> **PROBLEM DESCRIPTION**:
Find every line in the records below that holds the word "Hsaved" and copy it.

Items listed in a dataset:
Lemma handle_identity cfg aio auth req w :
  identity_hex (Admin.store (handle cfg aio auth req w).2) = identity_hex (Admin.store w).
Proof.
  assert (E : ∀ w', Admin.store w' = Admin.store w → identity_hex (Admin.store w') = identity_hex (Admin.store w))
    by (by intros w' ->).
  destruct req; cbn [handle]; try done;
    try (apply E, authorized_store, with_entry_store; intros r e; done);
    try (apply E, authorized_store; done);
    try (autounfold with admin; by rewrite cf_call_world).
  - unfold create_route. cbv zeta. destruct (_ || _); [done|]. by destruct (existsb _ _).
  - unfold update_route. cbv zeta. by destruct (update_first _ _ _) as [[]|].
  - unfold delete_route. cbv zeta. by destruct (_ <? _)%nat.
  - apply E, authorized_store. cbv zeta. destruct (bool_decide _); [done|]. by destruct (matching _ _).
  - apply E, authorized_store. cbv zeta. destruct (_ || _); [done|].
    destruct (tunnels _ !! _); [|done]. by destruct (_ && _).
  - apply E, authorized_store. cbv zeta. by case_match.
  - apply E, authorized_store. destruct addr; [|done]. by apply with_entry_store.
  - apply E, authorized_store, with_entry_store. intros r e. by destruct (drop_backend _ _).
  - apply E, authorized_store, with_entry_store. intros r e. by destruct (find_backend _ _).
  - unfold get_settings. by destruct (masked _).
Qed.

Lemma edited_identity store store' : rtc edited store store' → identity_hex store' = identity_hex store.
Proof.
  induction 1 as [|store store1 store' (cfg & aio & auth & req & w & <- & <-) _ IH]; [done|].
  by rewrite IH, handle_identity.
Qed.

(** A store with another identity in it is as good a document. *)
Lemma plain_identity store hex :
  plain_data (store_to_value store) = true → utf8_valid hex = true →
  plain_data (store_to_value {| routes := routes store; cf := cf store; identity_hex := Some hex;
                 identity_x25519_hex := identity_x25519_hex store;
                 identity_kem_pk_hex := identity_kem_pk_hex store;
                 identity_kem_sk_hex := identity_kem_sk_hex store |}) = true.
Proof.
  unfold store_to_value. cbn [routes cf identity_hex identity_x25519_hex identity_kem_pk_hex
    identity_kem_sk_hex opt_value plain_data]. rewrite !forallb_app. cbn [forallb fst snd].
  intros Hp Hh. apply andb_true_iff in Hp as [Hp Hrest]. rewrite Hrest, andb_true_r.
  rewrite !andb_true_iff in Hp |- *. cbn [plain_data]. by destruct Hp as (? & ? & [? _] & ?).
Qed.

(** What the start found out about the identity, when it came to its end. *)
Lemma main_identity_Ok io s st s' :
  (main io s).2 = Ok (st, s') →
  ∃ i store, load (b_store io) (ar_store (main_args io)) = Ok store
  ∧ main_identity io store = (Some (Ok i), s_store st, main_disk io)
  ∧ s_x25519 st = l_hex_encode (l_x25519 i) ∧ s_kem st = l_hex_encode (l_kem i).
Proof.
  unfold main, main_disk. rewrite boot_bind_result.
  destruct (prepared io) as [w [[[st' cfgs] tls]|e]] eqn:E; [|done].
  apply prepared_Ok in E as (i & store' & auth & Hi & _ & _ & _ & ->). cbn [snd]. intros Hm.
  repeat (rewrite boot_bind_result in Hm; cbn [spawn snd] in Hm).
  destruct (https_started io).2; [|done]. destruct (acme_started io s).2; [|done].
  repeat (rewrite boot_bind_result in Hm; cbn [spawn snd] in Hm).
  destruct (b_bind io); [|done]. injection Hm as <- _. unfold store_and_identity in Hi.
  destruct (load _ _) as [store|]; [|done]. exists i, store. split; [done|].
  destruct (main_identity io store) as [[[[i'|]|] store1] disk]; simplify_eq. done.
Qed.

(** Making an identity: what may be on the disk afterwards, and what is when the
    save returned. *)
Lemma made_identity io store :
  let path := ar_store (main_args io) in
  (∀ b, utf8_valid (l_hex_encode b) = true) →
  own_file (b_store io) path → load (b_store io) path = Ok store → identity_hex store = None →
  store_wf store → plain_data (store_to_value store) = true →
  let '(r, new, disk) := main_identity io store in
  identity_hex new = Some (l_hex_encode (b_generated io)) ∧ routes new = routes store
  ∧ cf new = cf store ∧ (load disk path = Ok store ∨ load disk path = Ok new)
  ∧ ∀ i, r = Some (Ok i) → i = b_generated io ∧ load disk path = Ok new.
Proof.
  intros path Hhex Hown Hload Hnone Hwf Hplain. unfold main_identity, load_or_create_identity.
  rewrite Hnone. set (new := {| routes := routes store |}). fold path.
  pose proof (save_run_inv path (to_string_pretty (store_to_value new)) (b_store io) (b_save io)
    (save_start new, b_store io) Hown (conj eq_refl eq_refl)) as Hinv.
  cbn [fst snd] in Hinv. apply load_inv in Hinv as [Hor Hsaved]; [|done|by apply plain_identity].
  destruct (save_run path (b_save io) (save_start new) (b_store io)) as [pc disk].
  cbn [fst snd] in Hor, Hsaved. rewrite Hload in Hor. split_and!; [done..|].
  intros i Hi. destruct pc; simplify_eq. auto.
Qed.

> **ANSWER FOR THIS EXERCISE**:
  cbn [fst snd] in Hinv. apply load_inv in Hinv as [Hor Hsaved]; [|done|by apply plain_identity].
  cbn [fst snd] in Hor, Hsaved. rewrite Hload in Hor. split_and!; [done..|].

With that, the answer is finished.